Mr. Robert H. Allphin
Commissioner
Department of Revenue
Frankfort, Kentucky 40601

Opinion

Opinion By: Steven L. Beshear, Attorney General; By: Charles W. Runyan, Assistant Deputy Attorney General

Reference is made to OAG 80-351, relating to the funding of the PVA's operations by counties, cities, and urban county government. You have residual questions concerning the placing of that local money into the state treasury and the exacting of fiscal controls in connection with its disbursement.

At the outset, it is necessary that we review the major conclusions of that opinion.

OAG 80-351

The basic conclusions are as follows:

1. The PVA is funded by three sources (state, county, city), each according to a specific statutory formula.
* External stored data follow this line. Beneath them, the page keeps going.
(* ===== verification/WalCommitInvariant.v ===== *)
(** The invariant of the group-commit coordinator, against what a writer promises. *)
From Stdlib Require Import Sorted.
From S2P Require Import Prelude Bytes WalCodec PosixIo WalScan WalWriter WalCommit WalCommitFacts.
#[local] Open Scope Z_scope.

(** What the coordinator relies on: [cw_holds s ps] says that the writer [s] works and
    its log holds the payloads [ps], in the records 1, 2, and so on; [cw_reads s ps] that the
    log [s] leaves reads as the payloads [ps], also after [s] has failed or was closed. *)
Class CommitWriterLaws (S : Type) `{CommitWriter S} := {
  cw_holds : S -> list (list byte) -> Prop;
  cw_holds_works s ps : cw_holds s ps -> cw_is_failed s = false;
  cw_holds_durable s ps : cw_holds s ps -> 0 <= cw_durable_record_sequence s <= blen ps;
  cw_append_law s ps p r s' : cw_holds s ps -> cw_append p s = (r, s') ->
    match r with
    | Ok out =>
        cw_holds s' (ps ++ [p]) /\ append_record_sequence out = blen ps + 1 /\
        cw_durable_record_sequence s <= cw_durable_record_sequence s' /\
        (pos_segment_number (append_record_start out) <> pos_segment_number (cw_written_position s) ->
         blen ps <= cw_durable_record_sequence s')
    | Err e =>
        e <> kOk /\ cw_durable_record_sequence s <= cw_durable_record_sequence s' <= blen ps /\
        (cw_is_failed s' = false -> cw_holds s' ps)
    end;
  cw_synchronize_law s ps r s' : cw_holds s ps -> cw_synchronize s = (r, s') ->
    match r with
    | Ok _ => cw_holds s' ps /\ cw_durable_record_sequence s' = blen ps
    | Err e => e <> kOk /\ cw_durable_record_sequence s <= cw_durable_record_sequence s' <= blen ps
    end;
  cw_reads : S -> list (list byte) -> Prop;
  cw_holds_reads s ps : cw_holds s ps -> cw_reads s ps;
  cw_append_reads s ps p e s' : cw_holds s ps -> cw_append p s = (Err e, s') -> cw_reads s' ps \/ cw_reads s' (ps ++ [p]);
  cw_synchronize_reads s ps e s' : cw_holds s ps -> cw_synchronize s = (Err e, s') -> cw_reads s' ps;
  cw_close_reads s ps : cw_reads s ps -> cw_reads (cw_close s).2 ps }.
(* ===== verification/WalCommitSteps.v ===== *)
(** Every step of the worker keeps the invariant of the group-commit coordinator. *)
From Stdlib Require Import Sorted.
From S2P Require Import Prelude Bytes WalCodec PosixIo WalScan WalWriter WalCommit WalCommitFacts.
From S2P Require Import WalCommitInvariant.
#[local] Open Scope Z_scope.

(** The request a step of the worker appended. *)
Definition appended_by (pc pc' : WorkerPc) : list CommitRequest :=
  match pc, pc' with
  | PcAppend r, PcAppended _ _ (Ok _) => [r]
  | _, _ => []
  end.

Section steps.
Context {S : Type} {HW : CommitWriter S} {HL : CommitWriterLaws S}.
Context (config : WalCommitCoordinatorConfig) (Htyped : commit_config_typed config) (first : list (list byte)).
#[local] Abbreviation inv := (commit_inv config first).
#[local] Abbreviation base := (blen first).

(** Moving between points at which the worker holds nothing. *)
Lemma goto_inv c pc adm done :
  inv c adm done -> hand (co_pc c) = None -> hand pc = None -> waiting (co_pc c) = [] -> waiting pc = [] ->
  ending (co_pc c) = false -> worker_ok first pc (co_writer c) (co_shared c) done ->
  match pc with PcAppend _ | PcAppended _ _ _ => False | _ => True end ->
  inv (goto c pc) adm done.
Proof.
  intros [H1 H2 H3 H4 H5 H6 H7 H8 H9 H10 H11 H12 H13] E1 E2 E3 E4 E5 Hw Hpc.
  rewrite E1 in H2, H3. rewrite E3 in H5.
  split; cbn [goto co_config co_pc co_shared co_window co_writer]; rewrite ?E2, ?E4; try done.
  - destruct H9 as (? & ? & ? & _). split_and!; try lia; [done|by destruct pc].
  - intros Hf. destruct (H13 Hf). congruence.
Qed.
(** The states a coordinator passes through, when it takes a writer whose log holds the
    payloads [first]; [adm] are the requests admitted so far and [done] those that were
    appended.  Producers and the worker take their locked sections in any order, the
    worker reads any clock, and the writer answers as it likes. *)
Inductive commit_run {S} `{CommitWriterLaws S} (config : WalCommitCoordinatorConfig) (first : list (list byte)) :
    Coordinator S -> list CommitRequest -> list CommitRequest -> Prop :=
| run_start w c : cw_holds w first -> start config w = Ok c -> commit_run config first c [] []
| run_submit c adm done payload durability r c' :
    commit_run config first c adm done -> try_submit payload durability c = (r, c') ->
    commit_run config first c' (adm ++ admitted_by r c') done
| run_shutdown c adm done :
    commit_run config first c adm done -> commit_run config first (request_shutdown c) adm done
| run_worker c adm done now c' :
    commit_run config first c adm done -> worker_step now c = Some c' ->
    commit_run config first c' adm (done ++ appended_by (co_pc c) (co_pc c')).

Section runs.
Context {S : Type} {HW : CommitWriter S} {HL : CommitWriterLaws S}.
Context (config : WalCommitCoordinatorConfig) (Htyped : commit_config_typed config) (first : list (list byte)).

Lemma valid_batch : validate_commit_config config = kOk -> 1 <= maximum_sync_batch_requests config.
Proof.
  destruct Htyped as (_ & _ & [Hb _] & _). unfold validate_commit_config.
  destruct (Z.eqb_spec (maximum_sync_batch_requests config) 0) as [_|Hne]; [by repeat case_match|lia].
Qed.

Lemma start_inv w c : cw_holds w first -> start config w = Ok c ->
  validate_commit_config config = kOk /\ commit_inv config first c [] [].
Proof.
  intros Hh. unfold start, check. destruct (is_ok _) eqn:Hv; [|by destruct (validate_commit_config _)].
  apply bool_decide_eq_true in Hv.
  destruct (negb _); [done|]. rewrite (cw_holds_works _ _ Hh). intros [= <-]. split; [done|].
  destruct Htyped as ([] & [] & [] & []).
  split; cbn; try done; try set_solver.
  - split; cbn; try done; [left; split_and!; done|intros r ?%elem_of_nil; done|by apply NoDup_nil| |intros t [? Ht]; by rewrite lookup_empty in Ht].
    intros t. rewrite lookup_empty. split; [lia|]. intros [[? [=]]|?%elem_of_nil]; done.
  - constructor.
  - split; [by unfold log_of; cbn; rewrite app_nil_r|]. intros t out d. cbn. by rewrite lookup_empty.
Qed.

Lemma set_shared_same (c : Coordinator S) : set_shared c (co_shared c) = c.
Proof. by destruct c. Qed.

Lemma worker_step_inv now c adm done c' :
  1 <= maximum_sync_batch_requests config -> commit_inv config first c adm done -> worker_step now c = Some c' ->
  commit_inv config first c' adm (done ++ appended_by (co_pc c) (co_pc c')).
Proof.
  intros Hb Hi. unfold worker_step. destruct (co_pc c) eqn:Epc.
  - intros H. destruct (decide_inv _ Htyped _ _ _ _ _ _ Hi Epc H) as [Hi' Ha]. rewrite Epc in Ha. by rewrite Ha, app_nil_r.
  - intros [= <-]. rewrite app_nil_r. by apply sync_inv.
  - destruct (cw_synchronize _) as [r w] eqn:E. intros [= <-]. rewrite app_nil_r. by eapply synchronize_inv.
  - pose proof (ci_worker _ _ _ _ _ Hi) as Hw. rewrite Epc in Hw.
    destruct synchronized as [position|e]; intros [= <-]; rewrite app_nil_r; [by apply synchronized_inv|].
    destruct Hw as [He Hd]. eapply release_inv; rewrite ?Epc; try done; [right; by eexists|by rewrite <- log_length].
  - destruct (cw_append _ _) as [r w] eqn:E. intros [= <-].
    pose proof (append_inv _ _ _ _ _ _ _ _ Hi Epc E) as H. by rewrite Epc in H.
  - pose proof (ci_worker _ _ _ _ _ Hi) as Hw. rewrite Epc in Hw.
    destruct appended as [out|e]; intros [= <-]; rewrite app_nil_r; [by apply appended_inv|].
    destruct Hw as (He & Hd & Hok). rewrite <- (set_shared_same c) at 1.
    eapply release_inv; rewrite ?Epc; try done; [by left|by rewrite <- log_length|..];
      cbn [release_durable set_shared co_writer]; destruct (cw_is_failed (co_writer c)) eqn:Ef; try done.
    intros s' Ha. split; [done|]. destruct (Hok eq_refl) as [? ?]. split; auto.
  - intros [= <-]. cbn [next_iteration goto co_pc appended_by]. rewrite app_nil_r. by apply finish_inv.
  - intros [= <-]. rewrite app_nil_r. by apply fail_terminal_inv.
  - destruct (cw_close _) as [e w] eqn:E. intros [= <-]. rewrite app_nil_r. by apply stop_inv.
  - intros [= <-]. rewrite app_nil_r. by apply closed_inv.
  - done.
Qed.

Lemma run_inv c adm done : commit_run config first c adm done ->
  1 <= maximum_sync_batch_requests config /\ commit_inv config first c adm done.
Proof.
  induction 1 as [w c Hh Hs|c adm done payload durability r c' _ [Hb IH] E|c adm done _ [Hb IH]|c adm done now c' _ [Hb IH] E].
  - destruct (start_inv _ _ Hh Hs). split; [by apply valid_batch|done].
  - split; [done|]. pose proof (submit_inv _ Htyped _ _ _ _ _ _ _ _ IH E) as H. destruct r as [t|e]; cbn [admitted_by].
    + destruct H as (rq & _ & _ & _ & _ & -> & H). done.
    + rewrite app_nil_r. apply H.
  - split; [done|]. by apply shutdown_inv.
  - split; [done|]. by eapply worker_step_inv.
Qed.
End runs.

(** * What every reachable state satisfies *)

(** The worker has not met a failure of the writer. *)
Definition serving (pc : WorkerPc) : bool :=
  match pc with
  | PcDecide | PcSync | PcSynchronize | PcAppend _ | PcFinish _ _ => true
  | PcSynchronized (Ok _) | PcAppended _ _ (Ok _) => true
  | _ => false
  end.

Section facts.
Context {S : Type} {HW : CommitWriter S} {HL : CommitWriterLaws S}.
Context (config : WalCommitCoordinatorConfig) (first : list (list byte)).
#[local] Abbreviation inv := (commit_inv config first).

Lemma serving_works c adm done :
  inv c adm done -> serving (co_pc c) = true -> working first (co_writer c) (co_shared c) done.
Proof. intros [? ? ? ? ? ? ? ? ? Hw ? ? ?]. destruct (co_pc c) as [| | |[]| |? ? []| | | | |]; try done; by destruct Hw. Qed.

Lemma done_in_order c adm done : inv c adm done -> StronglySorted Z.lt (ticket <$> done).
Proof.
  intros Hi. generalize (ci_sorted _ _ _ _ _ Hi). clear Hi. generalize (waiting (co_pc c) ++ queue (co_shared c)). intros l.
  induction done as [|r rs IH]; cbn [app]; [intros _; constructor|]. rewrite !fmap_cons.
  intros [Hs Hr]%StronglySorted_inv. constructor; [by apply IH|]. rewrite fmap_app in Hr. by apply Forall_app in Hr as [? _].
Qed.

Lemma ticket_lookup c adm done r : inv c adm done -> r ∈ adm -> adm !! Z.to_nat (ticket r - 1) = Some r.
Proof.
  intros [? Hl ? ? ? ? ? ? ? ? ? ? ?] [k Hk]%list_elem_of_lookup. rewrite (ld_tickets _ _ _ _ Hl _ _ Hk).
  by replace (Z.to_nat (1 + Z.of_nat k - 1)) with k by lia.
Qed.

(** The request behind an acknowledgement. *)
Definition acknowledges (adm done : list CommitRequest) (t : Z) (out : WalCommitResult) : Prop :=
  exists r k, adm !! Z.to_nat (t - 1) = Some r /\ done !! k = Some r /\ ticket r = t /\
    cr_admission_sequence out = t /\ cr_requested_durability out = rq_durability r /\
    cr_effective_durability out = rq_durability r /\
    append_record_sequence (cr_append out) = blen first + 1 + Z.of_nat k /\
    if rq_durability r =? kAsync then
      cr_durable_record_sequence out = None /\ cr_synchronization_position out = None
    else rq_durability r = kLocalSync /\ exists durable, cr_durable_record_sequence out = Some durable /\
      append_record_sequence (cr_append out) <= durable <= blen first + blen done.

Lemma acknowledged_request c adm done t out :
  inv c adm done -> wait_completion c t = Some (Ok out) -> acknowledges adm done t out.
Proof.
  intros Hi Ht. pose proof (ci_completions _ _ _ _ _ Hi _ _ Ht) as (r & (k & Hk & Et & Es) & Ha & Hq & He & Hd).
  assert (Hr : r ∈ adm) by (apply (ci_done _ _ _ _ _ Hi); by eapply list_elem_of_lookup_2).
  exists r, k. split; [by rewrite <- Et; eapply ticket_lookup|]. split_and!; try done.
  destruct (ci_durability _ _ _ _ _ Hi _ Hr) as [E|[E _]]; rewrite E in *; [done|]. by split.
Qed.
End facts.

(** * Shutting down *)

(** What can happen to a coordinator: a producer submits, a shutdown is requested, or
    the worker runs to its next lock or call. *)
Inductive CommitEvent :=
| Produce (payload : list byte) (durability : Z)
| Shutdown
| Work (now : Z).
Definition is_work (e : CommitEvent) : bool := match e with Work _ => true | _ => false end.
Definition react {S} `{CommitWriter S} (c : Coordinator S) (e : CommitEvent) : Coordinator S :=
  match e with
  | Produce payload durability => (try_submit payload durability c).2
  | Shutdown => request_shutdown c
  | Work now => default c (worker_step now c)
  end.
(* ===== verification/RaftNode.v ===== *)
(** The Raft node core, src/raft/node.cpp: persistent and volatile state, the
    membership derived from the log, elections, the eight message handlers of
    [receive], proposals, membership changes, snapshots, read barriers and
    application progress.  This file holds the definitions; the invariant and
    the theorems are in the files that require it.

    A handler takes the node and returns the result of the call together with
    the node afterwards, so a failing call shows what it left behind.  Memory
    exhaustion ([std::bad_alloc], [std::length_error]) is not modelled.  Where
    the source indexes a vector or calls [map::at], the model reads with a
    default; the invariant shows that the element exists. *)
From S2P Require Import Prelude Bytes RaftTypes RaftMembership.

Record RaftLimits := {
  maximum_voters : Z; maximum_log_entries : Z; maximum_entry_bytes : Z;
  maximum_append_entries : Z; maximum_persistent_state_bytes : Z }.

(** * Free functions *)

Definition persistent_state_fits (snapshot_voter_count : Z) (log : list LogEntry)
  (limits : RaftLimits) : StatusCode :=
  match raft_persistent_state_payload_size snapshot_voter_count log with
  | Ok size => if size <=? maximum_persistent_state_bytes limits then kOk else kResourceExhausted
  | Err _ => kResourceExhausted
  end.

Definition appended_entry_fits (state : PersistentState) (payload_size : Z) (limits : RaftLimits)
  : StatusCode :=
  match raft_persistent_state_payload_size (blen (snapshot_voters (snapshot state))) (log state) with
  | Err _ => kResourceExhausted
  | Ok size =>
      let appended := checked_add size kRaftPersistentLogEntryFixedSizeV1 in
      let appended := match appended with
                      | Some a => checked_add a payload_size
                      | None => None
                      end in
      match appended with
      | Some a => if a <=? maximum_persistent_state_bytes limits then kOk else kResourceExhausted
      | None => kResourceExhausted
      end
  end.

Record JointConfiguration := {
  joint_old_voters : list NodeId; joint_new_voters : list NodeId;
  joint_index : LogIndex; final_pending : bool }.
Record DerivedMembership := {
  dm_committed_voters : list NodeId; dm_active_voters : list NodeId;
  dm_joint : option JointConfiguration }.
Record PendingReadBarrier := {
  prb_term : Term; prb_context : Z; prb_read_index : LogIndex;
  prb_old_voters : list NodeId; prb_new_voters : list NodeId;
  prb_acknowledgements : gset Z }.

Definition voter_union (first second : list NodeId) : list NodeId := set_union first second.

Definition valid_voters (voters : list NodeId) (maximum : Z) : bool :=
  negb (blen voters =? 0) && (blen voters <=? maximum) && negb (front voters =? 0)
  && is_sorted voters && negb (has_adjacent_equal voters).

Definition valid_snapshot (s : SnapshotMetadata) (maximum : Z) : bool :=
  negb (last_included_index s =? 0) && negb (last_included_index s =? max_u64)
  && negb (last_included_term s =? 0) && negb (manifest_generation s =? 0)
  && (configuration_index s <=? last_included_index s)
  && valid_voters (snapshot_voters s) maximum.

(** One entry of the loop of [derive_membership]. *)
Definition derive_step (limits : RaftLimits) (commit : LogIndex) (derived : DerivedMembership)
  (entry : LogEntry) : result DerivedMembership :=
  if negb (is_membership_entry_type (entry_type entry)) then Ok derived
  else
  let? decoded := decode_membership_command_v1 (entry_payload entry) (maximum_voters limits) in
  if entry_type entry =? kJointMembershipEntryType then
    match decoded, dm_joint derived with
    | Joint j, None =>
        fail_if negb (bool_decide (jm_old_voters j = dm_committed_voters derived))
          with kCorruption;
        let active := voter_union (jm_old_voters j) (jm_new_voters j) in
        fail_if blen active >? maximum_voters limits with kInvalidArgument;
        Ok {| dm_committed_voters := dm_committed_voters derived; dm_active_voters := active;
              dm_joint := Some {| joint_old_voters := jm_old_voters j;
                                  joint_new_voters := jm_new_voters j;
                                  joint_index := entry_index entry; final_pending := false |} |}
    | _, _ => Err kCorruption
    end
  else
    match decoded, dm_joint derived with
    | Final f, Some j =>
        fail_if final_pending j || negb (fm_joint_index f =? joint_index j)
                || negb (bool_decide (fm_new_voters f = joint_new_voters j))
                || (joint_index j >? commit) with kCorruption;
        if entry_index entry <=? commit
        then Ok {| dm_committed_voters := fm_new_voters f; dm_active_voters := fm_new_voters f;
                   dm_joint := None |}
        else Ok {| dm_committed_voters := dm_committed_voters derived;
                   dm_active_voters := dm_active_voters derived;
                   dm_joint := Some {| joint_old_voters := joint_old_voters j;
                                       joint_new_voters := joint_new_voters j;
                                       joint_index := joint_index j; final_pending := true |} |}
    | _, _ => Err kCorruption
    end.

Fixpoint derive_loop (limits : RaftLimits) (commit : LogIndex) (derived : DerivedMembership)
  (log : list LogEntry) : result DerivedMembership :=
  match log with
  | [] => Ok derived
  | entry :: log =>
      let? derived := derive_step limits commit derived entry in
      derive_loop limits commit derived log
  end.

Definition derive_membership (base_voters : list NodeId) (log : list LogEntry)
  (commit : LogIndex) (limits : RaftLimits) : result DerivedMembership :=
  derive_loop limits commit
    {| dm_committed_voters := base_voters; dm_active_voters := base_voters; dm_joint := None |} log.

(** * RaftNode::Impl *)

Record Impl := {
  id : NodeId; base_voters : list NodeId; committed_voters : list NodeId;
  voters : list NodeId; joint : option JointConfiguration; state : PersistentState;
  limits : RaftLimits; role : Role; leader_id : option NodeId; votes : gset Z;
  next_index : gmap Z Z; match_index : gmap Z Z;
  pending_snapshot : option InstallSnapshotRequest;
  pending_read_barrier : option PendingReadBarrier; next_read_context : Z }.

(** Field assignments. *)
Definition set_state (n : Impl) (s : PersistentState) : Impl :=
  {| id := id n; base_voters := base_voters n; committed_voters := committed_voters n;
     voters := voters n; joint := joint n; state := s; limits := limits n; role := role n;
     leader_id := leader_id n; votes := votes n; next_index := next_index n;
     match_index := match_index n; pending_snapshot := pending_snapshot n;
     pending_read_barrier := pending_read_barrier n; next_read_context := next_read_context n |}.
Definition set_base_voters (n : Impl) (b : list NodeId) : Impl :=
  {| id := id n; base_voters := b; committed_voters := committed_voters n;
     voters := voters n; joint := joint n; state := state n; limits := limits n; role := role n;
     leader_id := leader_id n; votes := votes n; next_index := next_index n;
     match_index := match_index n; pending_snapshot := pending_snapshot n;
     pending_read_barrier := pending_read_barrier n; next_read_context := next_read_context n |}.
Definition set_membership (n : Impl) (m : DerivedMembership) : Impl :=
  {| id := id n; base_voters := base_voters n; committed_voters := dm_committed_voters m;
     voters := dm_active_voters m; joint := dm_joint m; state := state n; limits := limits n;
     role := role n; leader_id := leader_id n; votes := votes n; next_index := next_index n;
     match_index := match_index n; pending_snapshot := pending_snapshot n;
     pending_read_barrier := pending_read_barrier n; next_read_context := next_read_context n |}.
Definition set_role (n : Impl) (r : Role) (leader : option NodeId) : Impl :=
  {| id := id n; base_voters := base_voters n; committed_voters := committed_voters n;
     voters := voters n; joint := joint n; state := state n; limits := limits n; role := r;
     leader_id := leader; votes := votes n; next_index := next_index n;
     match_index := match_index n; pending_snapshot := pending_snapshot n;
     pending_read_barrier := pending_read_barrier n; next_read_context := next_read_context n |}.
Definition set_votes (n : Impl) (v : gset Z) : Impl :=
  {| id := id n; base_voters := base_voters n; committed_voters := committed_voters n;
     voters := voters n; joint := joint n; state := state n; limits := limits n; role := role n;
     leader_id := leader_id n; votes := v; next_index := next_index n;
     match_index := match_index n; pending_snapshot := pending_snapshot n;
     pending_read_barrier := pending_read_barrier n; next_read_context := next_read_context n |}.
Definition set_progress (n : Impl) (next matched : gmap Z Z) : Impl :=
  {| id := id n; base_voters := base_voters n; committed_voters := committed_voters n;
     voters := voters n; joint := joint n; state := state n; limits := limits n; role := role n;
     leader_id := leader_id n; votes := votes n; next_index := next;
     match_index := matched; pending_snapshot := pending_snapshot n;
     pending_read_barrier := pending_read_barrier n; next_read_context := next_read_context n |}.
Definition set_pending_snapshot (n : Impl) (p : option InstallSnapshotRequest) : Impl :=
  {| id := id n; base_voters := base_voters n; committed_voters := committed_voters n;
     voters := voters n; joint := joint n; state := state n; limits := limits n; role := role n;
     leader_id := leader_id n; votes := votes n; next_index := next_index n;
     match_index := match_index n; pending_snapshot := p;
     pending_read_barrier := pending_read_barrier n; next_read_context := next_read_context n |}.
Definition set_read_barrier (n : Impl) (p : option PendingReadBarrier) (context : Z) : Impl :=
  {| id := id n; base_voters := base_voters n; committed_voters := committed_voters n;
     voters := voters n; joint := joint n; state := state n; limits := limits n; role := role n;
     leader_id := leader_id n; votes := votes n; next_index := next_index n;
     match_index := match_index n; pending_snapshot := pending_snapshot n;
     pending_read_barrier := p; next_read_context := context |}.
2. The PVA and his deputies are state officers. The PVA employees are state employees.

3. The local money appropriated for use by the PVA is state money.

4. We arrived at no conclusion as to the "mandatory" transfer of the local funds to the state treasury. We merely said that such money is in the "constructive possession" of the state treasury.

5. The PVA is subject to the regulation and supervision of the Department of Revenue. See KRS Chapters 44 and 45.

6. The local money unexpended at the end of a fiscal year does not lapse.

The question here is how is the local money to be fed into the state system, and under what circumstances is it to be expended?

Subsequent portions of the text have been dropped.